Submitted 4 days ago by Mubelotix@jlai.lu to selfhosted@lemmy.world
https://jlai.lu/pictrs/image/7dad24a4-96b9-46a7-b349-95fc0e927418.jpeg
All umami instances have been infected with a persisting crypto miner. Umami was affected by the next.js CVE but quietly released a fix, so most of their users missed it
I don’t know about “all umami instances being infected” but they were certainly all vulnerable.
Wow I’m glad I happened to see this here. Thank you for the post. I was just thinking about putting all my services behind a VPN too, I think I’m going to go ahead and put that at the top of the list…
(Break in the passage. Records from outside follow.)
Lemma clean_nil f : clean f [].
Proof. split; [done|]. intros q Hq Hp. by apply prefix_nil_inv in Hp. Qed.
Lemma clean_prefix f p q : q `prefix_of` p → clean f p → clean f q.
Proof.
  intros Hq [Hp Hc]. split; [|intros q' Hq' H; apply Hc; [done|exact (transitivity H Hq)]].
  destruct Hq as [k ->]. by apply Forall_app in Hp as [? _].
Qed.
Lemma clean_snoc f p part n :
  clean f p → plain part → f !! (p ++ [part]) = Some n → is_link n = false → clean f (p ++ [part]).
Proof.
  intros [Hp Hc] Hpart Hn Hl. split; [by apply Forall_app_2; [|constructor]|]. intros q Hq H.
  apply prefix_snoc_cases in H as [H| ->]; [by apply Hc|by exists n].
Qed.
Lemma clean_link_free f p : clean f p → link_free f p.
Proof. intros [Hp Hc]. split; [done|]. intros q t Hq H E. destruct (Hc q Hq H) as (n & En & Hl). rewrite E in En. injection En as <-. done. Qed.
Lemma clean_mono f f' p : f ⊆ f' → clean f p → clean f' p.
Proof.
  intros Hf [Hp Hc]. split; [done|]. intros q Hq H. destruct (Hc q Hq H) as (n & En & Hl). exists n. split; [|done].
  by apply (lookup_weaken f).
Qed.
Lemma parent_snoc p x : parent (p ++ [x]) = p.
Proof. unfold parent. rewrite length_app Nat.add_sub. apply take_app_length. Qed.
Lemma parent_prefix p : parent p `prefix_of` p.
Proof. unfold parent. exists (drop (length p - 1) p). by rewrite take_drop. Qed.

(** What a walk reaches is free of links, whatever it passed through. *)
Lemma link_walk_clean f roots hops cur rest p :
  link_walk f roots hops cur rest = (LinkNone, p) → clean f cur → clean f p.
Proof.
  revert hops cur rest. refine (walk_ind _ _). intros hops cur rest IH1 IH2. rewrite link_walk_unfold.
  destruct rest as [|part rest]; [by intros [= <-]|].
  destruct (String.eqb_spec part "") as [|H1]; [apply IH1; cbn; lia|]. destruct (String.eqb_spec part ".") as [|H2]; [apply IH1; cbn; lia|]. cbn [orb].
  destruct (String.eqb_spec part "..") as [|H3].
  { intros H Hc. refine (IH1 _ _ _ H _); [cbn; lia|]. exact (clean_prefix _ _ _ (parent_prefix cur) Hc). }
  intros H Hc. revert H. assert (Hpart : plain part) by done.
  destruct (node_at f cur) as [[| | |]|]; try done; destruct (node_at f (cur ++ [part])) as [[| |t|]|] eqn:En; try done;
    try (intros H; refine (IH1 _ _ _ H (clean_snoc _ _ _ _ Hc Hpart _ _)); [cbn; lia|rewrite <-En; by destruct cur|done]);
    (destruct (first_inside roots (cur ++ [part])); [done|]); (destruct hops as [|hops]; [done|]); intros H;
    (refine (IH2 _ _ _ eq_refl H _); destruct (IsAbs t); [apply clean_nil|done]).
Qed.
(** Along a path without links the walk stays on it. *)
Lemma link_walk_on f roots hops cur rest :
  link_free f (cur ++ rest) → Forall plain rest →
  link_walk f roots hops cur rest = (LinkNone, cur ++ rest) ∨
  (link_walk f roots hops cur rest).1 = LinkMissing ∨ (link_walk f roots hops cur rest).1 = LinkErr.
Proof.
  revert cur. induction rest as [|part rest IH]; intros cur [Hp Hl] Hr; rewrite link_walk_unfold; [rewrite app_nil_r; by left|].
  apply Forall_cons in Hr as [(H1 & H2 & H3) Hr]. apply String.eqb_neq in H1, H2, H3. rewrite H1 H2 H3. cbn [orb].
  assert (Hn : ∀ t, node_at f (cur ++ [part]) ≠ Some (NLink t)).
  { intros t E. apply (Hl (cur ++ [part]) t); [by destruct cur|by apply prefix_app, prefix_cons, prefix_nil|by destruct cur]. }
  specialize (IH (cur ++ [part])). rewrite -app_assoc in IH. specialize (IH (conj Hp Hl) Hr).
  destruct (node_at f cur) as [[| | |]|]; try (right; right; done); destruct (node_at f (cur ++ [part])) as [[| |t|]|];
    try done; try (right; left; done); by destruct (Hn t).
Qed.
(** Adding nodes keeps what a walk reaches. *)
Lemma node_at_mono f f' p n : f ⊆ f' → node_at f p = Some n → node_at f' p = Some n.
Proof. intros Hf. destruct p; [done|]. cbn. intros H. by apply (lookup_weaken f). Qed.
Lemma clean_exists f p : clean f p → ∃ n, node_at f p = Some n ∧ is_link n = false.
Proof. intros [_ Hc]. destruct p as [|x p]; [by exists NDir|]. by apply (Hc (x :: p)). Qed.
Lemma link_walk_mono f f' roots hops cur rest p :
  f ⊆ f' → clean f cur → link_walk f roots hops cur rest = (LinkNone, p) → link_walk f' roots hops cur rest = (LinkNone, p).
Proof.
  intros Hf. revert hops cur rest. refine (walk_ind _ _). intros hops cur rest IH1 IH2 Hc. rewrite !link_walk_unfold.
  destruct rest as [|part rest]; [done|].
  destruct (String.eqb_spec part "") as [|H1]; [by apply IH1; [cbn; lia|]|].
  destruct (String.eqb_spec part ".") as [|H2]; [by apply IH1; [cbn; lia|]|]. cbn [orb].
  destruct (String.eqb_spec part "..") as [|H3]; [apply IH1; [cbn; lia|exact (clean_prefix _ _ _ (parent_prefix cur) Hc)]|].
  assert (Hpart : plain part) by done. destruct (clean_exists _ _ Hc) as (m & Em & Hm). rewrite Em (node_at_mono _ _ _ _ Hf Em).
  destruct (node_at f (cur ++ [part])) as [n|] eqn:En; [|by destruct m]. rewrite (node_at_mono _ _ _ _ Hf En).
  destruct m; try done; destruct n as [| |t|];
    try (apply IH1; [cbn; lia|refine (clean_snoc _ _ _ _ Hc Hpart _ _); [rewrite <-En; by destruct cur|done]]); (destruct (first_inside roots (cur ++ [part])); [done|]);
    (destruct hops as [|hops]; [done|]); (apply IH2; [done|]; destruct (IsAbs t); [apply clean_nil|done]).
Qed.

(** ** Adding directories and empty files *)

(** Every entry is in a directory. *)
Definition tree (f : fs) : Prop := ∀ p x n, f !! (p ++ [x]) = Some n → node_at f p = Some NDir.
(** [f'] is [f] with empty files and directories added at paths of [P]. *)
Definition grown (P : path → Prop) (f f' : fs) : Prop :=
  (∀ q : path, f' !! q = f !! q ∨ (f !! q = None ∧ P q ∧ (f' !! q = Some NDir ∨ f' !! q = Some (NFile "")))) ∧
  (tree f → tree f').
#[export] Instance grown_preorder P : PreOrder (grown P).
Proof.
  split; [intros f; split; [by left|done]|]. intros f g h [H1 T1] [H2 T2]. split; [|by auto]. intros q.
  destruct (H1 q) as [E1|(E1 & HP & E)], (H2 q) as [E2|(E2 & HP2 & E')].
  - left. congruence.
  - right. by rewrite -E1.
  - right. by rewrite E2.
  - right. done.
Qed.
Lemma grown_subseteq P f f' : grown P f f' → f ⊆ f'.
Proof. intros [H _]. apply map_subseteq_spec. intros q n Hq. destruct (H q) as [E|(E & _)]; [exact (eq_trans E Hq)|]. by pose proof (eq_trans (eq_sym Hq) E). Qed.
Lemma grown_None P f f' q : grown P f f' → f' !! q = None → f !! q = None.
Proof. intros [H _] E. destruct (H q) as [E'|(E' & _)]; [by rewrite -E'|done]. Qed.
Lemma grown_link_free P f f' p : grown P f f' → link_free f p → link_free f' p.
Proof.
  intros [H _] [Hp Hl]. split; [done|]. intros q t Hq Hqp E. destruct (H q) as [E'|(_ & _ & [E'|E'])]; rewrite E in E'; try done.
  by apply (Hl q t).
Qed.
Lemma grown_insert P f q n :
  f !! q = None → P q → n = NDir ∨ n = NFile "" → q ≠ [] → node_at f (parent q) = Some NDir → grown P f (<[q := n]> f).
Proof.
  intros Hq HP Hn Hne Hd. split.
  - intros q'. destruct (decide (q' = q)) as [->|Hneq]; [|left; apply lookup_insert_ne; congruence]. right.
    rewrite lookup_insert_eq. repeat split; try done. destruct Hn as [-> | ->]; auto.
  - intros Ht p x m. destruct (decide (p ++ [x] = q)) as [E|Hneq].
    + intros _. subst q. rewrite parent_snoc in Hd. destruct p as [|y p]; [done|]. cbn in Hd |- *.
      rewrite lookup_insert_ne; [done|]. intros E. by apply (f_equal length) in E; cbn in E; rewrite length_app in E; cbn in E; lia.
    + rewrite lookup_insert_ne; [|congruence]. intros Hm. apply Ht in Hm as Hp. destruct p as [|y p]; [done|]. cbn in Hp |- *.
      destruct (decide (y :: p = q)) as [E|Hnp]; [by rewrite -E Hp in Hq|]. rewrite lookup_insert_ne; [done|congruence].
Qed.

Lemma link_free_prefix f p q : q `prefix_of` p → link_free f p → link_free f q.
Proof.
  intros Hq [Hp Hl]. split; [destruct Hq as [k ->]; by apply Forall_app in Hp as [? _]|].
  intros q' t Hn H. apply Hl; [done|exact (transitivity H Hq)].
Qed.

Section Created.
Context (klinks : nat) (readable creatable : path → bool).
Lemma parent_drop p : parent p ++ drop (length p - 1) p = p.
Proof. apply take_drop. Qed.
Lemma walk_link_free_eq f hops p q :
  link_free f p → link_walk f [] hops [] p = (LinkNone, q) → q = p.
Proof.
  intros Hp E. destruct (link_walk_on f [] hops [] p Hp (proj1 Hp)) as [E'|[E'|E']]; rewrite E in E'; [by injection E' as ->|done..].
Qed.
Lemma place_link_free f p q :
  link_free f p → place klinks f p = inl (Some q) → q = p ∧ clean f (parent p) ∧ (p ≠ [] → node_at f (parent p) = Some NDir).
Proof.
  intros Hp. destruct p as [|x p]; [intros [= <-]; split; [done|split; [apply clean_nil|done]]|]. unfold place.
  destruct (link_walk f [] klinks [] (parent (x :: p))) as [r d] eqn:E. destruct r; try done.
  apply walk_link_free_eq in E as Hd; [|exact (link_free_prefix _ _ _ (parent_prefix _) Hp)]. subst d.
  pose proof (link_walk_clean _ _ _ _ _ _ E (clean_nil f)) as Hc.
  destruct (node_at f (parent (x :: p))) as [[| | |]|] eqn:Ed; try done. intros [= <-]. split; [apply parent_drop|done].
Qed.
Lemma create_grown P f p n f' :
  link_free f p → p ≠ [] → create klinks creatable f p n = Some f' → (f !! p = None → P p) → n = NDir ∨ n = NFile "" →
  grown P f f' ∧ f' !! p = Some n.
Proof.
  unfold create. destruct (place klinks f p) as [[q|]|] eqn:E; [|done..]. intros Hp Hne. apply place_link_free in E as (-> & _ & Hd); [|done].
  case_bool_decide as Hq; [|by rewrite andb_false_r]. destruct (creatable p); [|done]. intros [= <-] HP Hn.
  destruct p as [|x p]; [done|]. cbn in Hq. split; [by apply grown_insert; auto|by rewrite lookup_insert_eq].
Qed.
Lemma mkdir_step_grown P f cur f' ok :
  link_free f cur → (∀ q, q ≠ [] → q `prefix_of` cur → f !! q = None → P q) → mkdir_step klinks creatable f cur = (f', ok) →
  grown P f f' ∧ (ok = true → node_at f' cur = Some NDir).
Proof.
  intros Hl HP. unfold mkdir_step, Stat. destruct (link_walk f [] klinks [] cur) as [r q] eqn:E.
  assert (Hcreate : match create klinks creatable f cur NDir with Some f' => (f', true) | None => (f, false) end = (f', ok) →
    grown P f f' ∧ (ok = true → node_at f' cur = Some NDir)).
  { destruct (create klinks creatable f cur NDir) as [f1|] eqn:Ec; intros [= <- <-]; [|split; [reflexivity|done]].
    destruct (decide (cur = [])) as [->|Hne]; [unfold create in Ec; cbn in Ec; by rewrite andb_false_r in Ec|].
    destruct (create_grown P f cur NDir f1 Hl Hne Ec) as [Hg Hn]; [by apply HP|by left|]. split; [done|]. intros _. by destruct cur. }
  destruct r; try (intros [= <- <-]; split; [reflexivity|done]); [|done].
  apply walk_link_free_eq in E; [|done]. subst q.
  destruct (node_at f cur) as [[| | |]|] eqn:En; try (intros [= <- <-]; split; [reflexivity|done]). done.
Qed.
(** [MkdirAll] along a path without links adds only its missing parts. *)
Lemma mkdir_prefixes_grown P f todo cur f' ok :
  link_free f (cur ++ todo) → (∀ q, q ≠ [] → q `prefix_of` cur ++ todo → f !! q = None → P q) →
  mkdir_prefixes klinks creatable f cur todo = (f', ok) →
  grown P f f' ∧ (ok = true → node_at f' (cur ++ todo) = Some NDir).
Proof.
  revert f cur f' ok. induction todo as [|c todo IH]; intros f cur f' ok Hl HP; cbn [mkdir_prefixes].
  { rewrite app_nil_r in Hl HP *. by apply mkdir_step_grown. }
  destruct (mkdir_step klinks creatable f cur) as [f1 ok1] eqn:E1.
  apply (mkdir_step_grown P) in E1 as [Hg1 Ho1]; [|exact (link_free_prefix _ _ _ (prefix_app_r _ _ _ (reflexivity _)) Hl)
    |intros q Hq Hqc; apply HP; [done|by apply prefix_app_r]].
  destruct ok1; [|intros [= <- <-]; split; [done|done]]. intros E.
  replace (cur ++ c :: todo) with ((cur ++ [c]) ++ todo) in * by by rewrite -app_assoc.
  destruct (IH f1 (cur ++ [c]) f' ok) as [Hg2 Ho2]; [by apply (grown_link_free P f)| |done|split; [exact (transitivity Hg1 Hg2)|done]].
  intros q Hq Hqp Hn. apply HP; [done|done|]. exact (grown_None _ _ _ _ Hg1 Hn).
Qed.
(** [createEmpty] of a missing entry. *)
Lemma createEmpty_grown P f p dir f' ok :
  link_free f p → p ≠ [] → (∀ q, q ≠ [] → q `prefix_of` p → f !! q = None → P q) →
  createEmpty klinks creatable f p dir = (f', ok) →
  grown P f f' ∧ (ok = true → node_at f' p = Some (if dir then NDir else NFile "")).
Proof.
  intros Hl Hne HP. unfold createEmpty. destruct dir; [by apply (mkdir_prefixes_grown P f p [])|].
  destruct (MkdirAll klinks creatable f (parent p)) as [f1 ok1] eqn:E1.
  apply (mkdir_prefixes_grown P f (parent p) []) in E1 as [Hg1 Ho1];
    [|exact (link_free_prefix _ _ _ (parent_prefix p) Hl)|intros q Hq Hqc; apply HP; [done|exact (transitivity Hqc (parent_prefix p))]].
  destruct ok1; [|intros [= <- <-]; by split].
  destruct (create klinks creatable f1 p (NFile "")) as [f2|] eqn:Ec; intros [= <- <-]; [|by split].
  destruct (create_grown P f1 p (NFile "") f2) as [Hg2 Hn]; [by apply (grown_link_free P f)|done|done| |by right|].
  - intros Hp. apply HP; [done|reflexivity|]. exact (grown_None _ _ _ _ Hg1 Hp).
  - split; [exact (transitivity Hg1 Hg2)|]. intros _. by destruct p.
Qed.
End Created.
I don't think a vpn would help here
Exploiting this vulnerability requires access to the service which wouldn’t be possible if it was behind a vpn
All umami instances have been infected with a persisting crypto miner.
Source for that claim? Because it sounds like you’ve misunderstood something.
I see it’s running Ansible. That’s an obvious risk.
non_burglar@lemmy.world 4 days ago
Link? Did you discover this yourself? There is no actual info here.
wildbus8979@sh.itjust.works 4 days ago
github.com/umami-software/umami/issues/3852
non_burglar@lemmy.world 4 days ago
Thank you!
Mubelotix@jlai.lu 4 days ago
All recently open issues are about this. I was a victim, but I’m not the first and people on reddit have done better investigations than I have. Look for the name of the process at the top
non_burglar@lemmy.world 4 days ago
Thanks.
For severe incidents like this, please post the most appropriate link, in this case github.com/umami-software/umami/issues/3852
Admins in self hosted usually don’t have that much experience with real, active compromise and may panic, let’s help them as much as possible.
What was the vector? Did you have umami exposed publicly?